Citizen Reporter

Uskup Agung Pontianak, Mgr Agustinus Agus: Saya Prihatin dengan Ilmu Kebal

Orang muda saat ini berhadapan dengan kemiskinan, berhadapan dengan pengangguran, bukan justru mempelajari itu seolah seperti mau perang saja.

TRIBUNPONTIANAK.CO.ID/ISTIMEWA
MISA - Selebran utama Mgr. Agustinus Agus Uskup Agung Pontianak, didampingi oleh Pastor Lukas Ahon, CP sebagai Paroki Santo Fidelis Sungai Ambawang dan Pastor Petrus, CP (Missionaris) sebagai Pastor Rekan, menggelar misa HUT Kemerdekaan Republik Indonesia ke-75, Sabtu (16/8/2020). 

Citizen Reporter
Komsos Keuskupan Agung Pontianak, Samuel

TRIBUNPONTIANAK.CO.ID, PONTIANAK - "Saya prihatin dengan ilmu kebal," ucap Uskup Agung Pontianak, Mgr. Agustinus Agus, Pr.

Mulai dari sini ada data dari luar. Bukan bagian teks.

Lemma insertion_fold_perm (ms acc : list Migration) :
  Permutation (ms ++ acc) (fold_left (fun a m => insert_sorted m a) ms acc).
Proof.
  revert acc; induction ms as [|m ms IH]; intros acc; simpl; [reflexivity|].
  rewrite <- IH. rewrite <- insert_sorted_perm. apply Permutation_middle.
Qed.

Lemma insertion_fold_sorted (ms acc : list Migration) :
  StronglySorted version_le acc ->
  StronglySorted version_le (fold_left (fun a m => insert_sorted m a) ms acc).
Proof.
  revert acc; induction ms as [|m ms IH]; intros acc H; simpl; [exact H|].
  apply IH. now apply insert_sorted_sorted.
Qed.

(** Insertion sort keeps the contract of [sort.Slice]. *)
#[export] Instance insertionSorter : SliceSorter := {|
  sort_Slice := insertionSort;
  sort_Slice_perm := fun ms =>
    eq_ind _ (fun l => Permutation l (insertionSort ms))
      (insertion_fold_perm ms []) _ (app_nil_r ms);
  sort_Slice_sorted := fun ms =>
    insertion_fold_sorted ms [] (SSorted_nil version_le)
|}.

(** ** The counted loop *)

Lemma for_range_nil (lo hi : Z) : hi <= lo -> for_range lo hi = [].
Proof.
  intros H. unfold for_range.
  replace (Z.to_nat (hi - lo)) with 0%nat by lia. reflexivity.
Qed.

Lemma for_range_cons (lo hi : Z) :
  lo < hi -> for_range lo hi = lo :: for_range (lo + 1) hi.
Proof.
  intros H. unfold for_range.
  replace (Z.to_nat (hi - lo)) with (S (Z.to_nat (hi - (lo + 1)))) by lia.
  cbn [seq map]. f_equal; [lia|].
  rewrite <- seq_shift, map_map. apply map_ext. intros k. lia.
Qed.

Lemma slice_index_skipn {A : Type} (s : list A) (i : Z) :
  0 <= i ->
  slice_index s i = hd_error (skipn (Z.to_nat i) s).
Proof.
  intros H. unfold slice_index.
  destruct (i <? 0) eqn:E; [apply Z.ltb_lt in E; lia|].
  generalize (Z.to_nat i) as n. clear.
  intros n; revert s; induction n as [|n IH]; intros [|x s]; simpl; auto.
Qed.

Lemma skipn_succ_tail {A : Type} (s : list A) (n : nat) (x : A) (rest : list A) :
  skipn n s = x :: rest -> skipn (S n) s = rest.
Proof.
  revert s; induction n as [|n IH]; intros [|y s] H; simpl in *;
    try discriminate.
  - now injection H as _ ->.
  - now apply IH.
Qed.

Lemma skipn_len_nil {A : Type} (s : list A) (i : Z) :
  len s <= i -> skipn (Z.to_nat i) s = [].
Proof. unfold len. intros H. apply skipn_all2. lia. Qed.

Hal itu Mgr. Agustinus Agus sampaikan kepada sejumlah orang muda katolik (OMK) Paroki Santo Fidelis Sungai Ambawang, Keuskupan Agung Pontianak dalam perayaan misa HUT Kemerdekaan Republik Indonesia ke-75.

Misa dipimpin langsung oleh selebran utama Mgr. Agustinus Agus Uskup Agung Pontianak, didampingi oleh Pastor Lukas Ahon, CP sebagai Paroki Santo Fidelis Sungai Ambawang dan Pastor Petrus, CP (Missionaris) sebagai Pastor Rekan, Sabtu (16/8/2020).

Setidaknya dalam kata sambutan Pastor Lukas Ahon,CP., ia mengaku bahwa suasana malam itu seolah seperti sebuah mukjizat, yang dimana seharian turun hujan deras, namun pas perayaan ekaristi dimulai, suasana menjadi teduh.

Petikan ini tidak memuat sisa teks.